◆ WHAT IS REQUIRED ◆
Look below for the line holding "else Ok (Clean (base c))" and the line holding "(** [New] over". Transcribe exactly those lines and all lines between them, nothing more.

+++ MATERIAL FOR THIS EXERCISE

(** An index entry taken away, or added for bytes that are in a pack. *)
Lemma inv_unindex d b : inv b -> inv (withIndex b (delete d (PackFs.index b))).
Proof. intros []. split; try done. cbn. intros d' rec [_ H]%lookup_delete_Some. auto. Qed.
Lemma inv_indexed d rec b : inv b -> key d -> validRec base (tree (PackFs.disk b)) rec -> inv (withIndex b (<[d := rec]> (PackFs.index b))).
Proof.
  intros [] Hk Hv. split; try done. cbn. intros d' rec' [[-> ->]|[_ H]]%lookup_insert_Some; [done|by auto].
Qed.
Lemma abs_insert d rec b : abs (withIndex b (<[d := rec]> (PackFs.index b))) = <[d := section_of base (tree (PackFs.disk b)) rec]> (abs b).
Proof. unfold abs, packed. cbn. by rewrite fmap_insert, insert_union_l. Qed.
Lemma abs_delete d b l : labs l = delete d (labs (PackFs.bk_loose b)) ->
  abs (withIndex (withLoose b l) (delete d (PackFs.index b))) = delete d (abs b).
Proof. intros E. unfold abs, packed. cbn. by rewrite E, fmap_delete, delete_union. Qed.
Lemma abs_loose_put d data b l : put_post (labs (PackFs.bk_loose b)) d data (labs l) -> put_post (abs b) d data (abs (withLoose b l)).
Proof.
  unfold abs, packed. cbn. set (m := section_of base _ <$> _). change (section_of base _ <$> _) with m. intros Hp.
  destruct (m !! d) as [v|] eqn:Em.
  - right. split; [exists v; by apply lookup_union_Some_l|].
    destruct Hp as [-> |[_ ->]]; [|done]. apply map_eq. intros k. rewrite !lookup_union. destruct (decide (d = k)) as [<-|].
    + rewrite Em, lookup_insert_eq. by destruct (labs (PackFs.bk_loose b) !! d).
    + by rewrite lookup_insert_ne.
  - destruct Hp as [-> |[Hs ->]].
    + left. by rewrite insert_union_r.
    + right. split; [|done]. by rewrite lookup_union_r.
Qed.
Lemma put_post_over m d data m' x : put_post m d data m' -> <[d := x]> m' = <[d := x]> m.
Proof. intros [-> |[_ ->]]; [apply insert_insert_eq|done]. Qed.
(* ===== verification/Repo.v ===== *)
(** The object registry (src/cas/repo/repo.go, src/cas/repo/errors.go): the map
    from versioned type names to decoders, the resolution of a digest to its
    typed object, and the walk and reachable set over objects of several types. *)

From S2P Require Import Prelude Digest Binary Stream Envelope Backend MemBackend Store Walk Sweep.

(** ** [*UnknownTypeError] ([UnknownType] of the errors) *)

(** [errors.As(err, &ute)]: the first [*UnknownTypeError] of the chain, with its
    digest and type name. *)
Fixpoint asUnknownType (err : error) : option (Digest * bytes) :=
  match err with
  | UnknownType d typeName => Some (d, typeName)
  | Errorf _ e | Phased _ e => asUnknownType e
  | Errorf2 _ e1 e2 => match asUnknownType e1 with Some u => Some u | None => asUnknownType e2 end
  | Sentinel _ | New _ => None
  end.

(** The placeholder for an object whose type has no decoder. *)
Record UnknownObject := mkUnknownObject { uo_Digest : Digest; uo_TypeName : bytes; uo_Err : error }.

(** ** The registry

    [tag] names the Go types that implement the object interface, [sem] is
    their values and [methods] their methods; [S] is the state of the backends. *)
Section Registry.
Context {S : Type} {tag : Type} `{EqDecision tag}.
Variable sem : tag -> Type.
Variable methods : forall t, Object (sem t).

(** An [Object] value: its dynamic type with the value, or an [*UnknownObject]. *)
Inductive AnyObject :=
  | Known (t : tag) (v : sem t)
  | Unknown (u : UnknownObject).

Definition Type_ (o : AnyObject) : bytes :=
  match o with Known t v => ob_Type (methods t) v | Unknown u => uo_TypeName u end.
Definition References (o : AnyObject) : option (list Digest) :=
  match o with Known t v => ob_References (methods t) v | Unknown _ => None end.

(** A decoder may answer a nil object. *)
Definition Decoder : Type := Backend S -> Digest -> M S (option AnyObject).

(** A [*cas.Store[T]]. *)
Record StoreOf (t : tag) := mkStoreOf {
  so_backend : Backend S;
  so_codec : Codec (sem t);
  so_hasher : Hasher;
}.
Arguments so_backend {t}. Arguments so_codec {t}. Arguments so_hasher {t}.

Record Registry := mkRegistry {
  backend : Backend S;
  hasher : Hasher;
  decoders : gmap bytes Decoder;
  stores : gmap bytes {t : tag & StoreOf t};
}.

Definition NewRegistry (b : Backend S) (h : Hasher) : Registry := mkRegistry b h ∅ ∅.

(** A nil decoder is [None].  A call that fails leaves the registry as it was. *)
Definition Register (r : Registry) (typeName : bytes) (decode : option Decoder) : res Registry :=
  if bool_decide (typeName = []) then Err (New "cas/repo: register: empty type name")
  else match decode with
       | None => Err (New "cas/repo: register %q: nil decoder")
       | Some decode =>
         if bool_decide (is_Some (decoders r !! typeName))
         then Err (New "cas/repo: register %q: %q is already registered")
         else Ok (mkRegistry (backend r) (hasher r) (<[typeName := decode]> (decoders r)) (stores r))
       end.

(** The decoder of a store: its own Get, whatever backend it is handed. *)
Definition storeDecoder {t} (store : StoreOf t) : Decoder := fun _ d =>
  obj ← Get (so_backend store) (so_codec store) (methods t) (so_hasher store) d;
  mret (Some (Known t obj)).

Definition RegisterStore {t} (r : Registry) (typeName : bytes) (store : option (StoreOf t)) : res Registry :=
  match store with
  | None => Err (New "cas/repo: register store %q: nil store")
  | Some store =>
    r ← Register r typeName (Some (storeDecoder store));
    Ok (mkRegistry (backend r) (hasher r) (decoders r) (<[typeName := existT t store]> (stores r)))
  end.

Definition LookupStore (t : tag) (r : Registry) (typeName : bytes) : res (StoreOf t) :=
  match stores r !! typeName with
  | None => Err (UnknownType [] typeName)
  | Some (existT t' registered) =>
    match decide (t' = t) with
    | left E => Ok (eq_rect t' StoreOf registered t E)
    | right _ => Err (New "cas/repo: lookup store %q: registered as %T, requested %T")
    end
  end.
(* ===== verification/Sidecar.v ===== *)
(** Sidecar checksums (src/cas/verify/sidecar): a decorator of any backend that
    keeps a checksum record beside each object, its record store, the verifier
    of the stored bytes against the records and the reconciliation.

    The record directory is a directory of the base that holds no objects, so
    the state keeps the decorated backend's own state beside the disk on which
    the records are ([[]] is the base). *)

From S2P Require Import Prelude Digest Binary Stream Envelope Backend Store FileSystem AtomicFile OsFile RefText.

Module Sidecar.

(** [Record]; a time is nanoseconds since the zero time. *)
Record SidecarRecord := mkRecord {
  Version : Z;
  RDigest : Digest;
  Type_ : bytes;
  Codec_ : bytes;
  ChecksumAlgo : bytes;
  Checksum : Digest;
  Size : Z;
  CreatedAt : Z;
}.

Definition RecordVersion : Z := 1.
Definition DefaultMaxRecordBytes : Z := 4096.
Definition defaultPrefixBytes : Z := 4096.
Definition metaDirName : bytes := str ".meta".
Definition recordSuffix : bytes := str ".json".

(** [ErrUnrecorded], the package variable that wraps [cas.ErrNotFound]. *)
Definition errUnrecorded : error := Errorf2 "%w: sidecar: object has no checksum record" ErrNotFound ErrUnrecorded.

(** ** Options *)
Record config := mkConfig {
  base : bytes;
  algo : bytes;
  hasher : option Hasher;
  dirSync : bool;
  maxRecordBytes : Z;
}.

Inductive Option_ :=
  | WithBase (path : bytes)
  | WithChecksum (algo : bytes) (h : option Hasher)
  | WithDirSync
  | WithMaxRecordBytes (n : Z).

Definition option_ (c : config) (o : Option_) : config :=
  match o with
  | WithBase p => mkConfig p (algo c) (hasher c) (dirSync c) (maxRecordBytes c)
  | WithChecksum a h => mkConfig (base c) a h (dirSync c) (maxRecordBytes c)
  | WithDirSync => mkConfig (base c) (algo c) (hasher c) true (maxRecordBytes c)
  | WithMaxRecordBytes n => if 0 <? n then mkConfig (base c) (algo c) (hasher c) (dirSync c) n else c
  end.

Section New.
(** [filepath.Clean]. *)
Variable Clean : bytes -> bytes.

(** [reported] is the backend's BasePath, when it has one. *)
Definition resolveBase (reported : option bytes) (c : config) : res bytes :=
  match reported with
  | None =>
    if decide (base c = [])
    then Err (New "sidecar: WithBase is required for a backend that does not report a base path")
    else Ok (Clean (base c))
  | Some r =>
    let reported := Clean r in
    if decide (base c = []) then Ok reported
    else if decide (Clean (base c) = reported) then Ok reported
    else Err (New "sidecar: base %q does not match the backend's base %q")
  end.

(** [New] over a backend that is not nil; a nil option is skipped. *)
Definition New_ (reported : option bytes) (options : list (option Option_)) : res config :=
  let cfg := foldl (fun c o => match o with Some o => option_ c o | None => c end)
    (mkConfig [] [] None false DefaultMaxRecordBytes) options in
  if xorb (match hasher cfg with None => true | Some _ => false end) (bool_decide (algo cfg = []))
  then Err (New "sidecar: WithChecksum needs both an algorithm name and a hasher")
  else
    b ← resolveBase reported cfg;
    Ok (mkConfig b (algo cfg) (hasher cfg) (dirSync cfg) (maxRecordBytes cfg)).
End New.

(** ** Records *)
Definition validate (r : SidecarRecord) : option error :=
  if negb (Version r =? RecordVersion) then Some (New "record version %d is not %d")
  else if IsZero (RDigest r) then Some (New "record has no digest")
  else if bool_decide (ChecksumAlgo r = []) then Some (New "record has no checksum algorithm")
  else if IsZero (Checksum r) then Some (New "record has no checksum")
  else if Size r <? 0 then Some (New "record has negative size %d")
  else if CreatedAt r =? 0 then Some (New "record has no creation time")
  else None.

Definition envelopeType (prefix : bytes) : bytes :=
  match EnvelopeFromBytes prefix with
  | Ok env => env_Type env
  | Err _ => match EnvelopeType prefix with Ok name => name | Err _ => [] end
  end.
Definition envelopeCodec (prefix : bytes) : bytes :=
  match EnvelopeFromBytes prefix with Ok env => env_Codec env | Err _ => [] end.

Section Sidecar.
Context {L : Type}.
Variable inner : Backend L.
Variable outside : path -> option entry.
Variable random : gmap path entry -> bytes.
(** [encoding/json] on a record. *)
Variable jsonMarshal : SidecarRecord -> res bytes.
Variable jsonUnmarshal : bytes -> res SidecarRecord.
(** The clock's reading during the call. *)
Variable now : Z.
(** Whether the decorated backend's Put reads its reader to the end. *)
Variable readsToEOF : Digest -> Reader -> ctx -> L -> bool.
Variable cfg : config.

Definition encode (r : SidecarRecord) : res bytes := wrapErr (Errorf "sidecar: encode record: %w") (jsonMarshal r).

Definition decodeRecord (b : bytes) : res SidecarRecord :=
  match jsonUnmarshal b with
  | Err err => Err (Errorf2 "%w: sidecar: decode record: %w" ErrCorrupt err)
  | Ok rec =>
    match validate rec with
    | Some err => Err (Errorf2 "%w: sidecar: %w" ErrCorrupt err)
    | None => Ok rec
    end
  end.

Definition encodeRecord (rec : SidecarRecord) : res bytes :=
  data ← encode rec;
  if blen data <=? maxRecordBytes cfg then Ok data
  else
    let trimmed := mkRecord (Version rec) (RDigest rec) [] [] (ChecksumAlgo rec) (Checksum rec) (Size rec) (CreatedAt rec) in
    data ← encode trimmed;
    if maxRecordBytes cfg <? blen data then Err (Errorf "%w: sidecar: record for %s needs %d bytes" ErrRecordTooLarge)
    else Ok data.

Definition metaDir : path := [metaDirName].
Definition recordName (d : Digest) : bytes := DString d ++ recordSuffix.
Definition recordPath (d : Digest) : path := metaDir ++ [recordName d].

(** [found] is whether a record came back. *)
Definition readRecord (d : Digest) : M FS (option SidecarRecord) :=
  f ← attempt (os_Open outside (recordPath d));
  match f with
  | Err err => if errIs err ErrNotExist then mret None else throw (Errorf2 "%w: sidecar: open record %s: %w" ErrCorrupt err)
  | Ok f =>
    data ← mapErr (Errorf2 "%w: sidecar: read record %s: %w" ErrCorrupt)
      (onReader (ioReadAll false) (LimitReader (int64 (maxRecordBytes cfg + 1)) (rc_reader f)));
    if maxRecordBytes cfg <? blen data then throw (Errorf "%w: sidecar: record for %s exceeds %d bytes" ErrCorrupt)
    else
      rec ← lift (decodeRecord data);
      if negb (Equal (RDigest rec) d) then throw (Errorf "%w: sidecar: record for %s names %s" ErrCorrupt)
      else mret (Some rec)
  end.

++++++

◆ SOLUTION TO THIS TASK ◆
    else Ok (Clean (base c))
  | Some r =>
    let reported := Clean r in
    if decide (base c = []) then Ok reported
    else if decide (Clean (base c) = reported) then Ok reported
    else Err (New "sidecar: base %q does not match the backend's base %q")
  end.

(** [New] over a backend that is not nil; a nil option is skipped. *)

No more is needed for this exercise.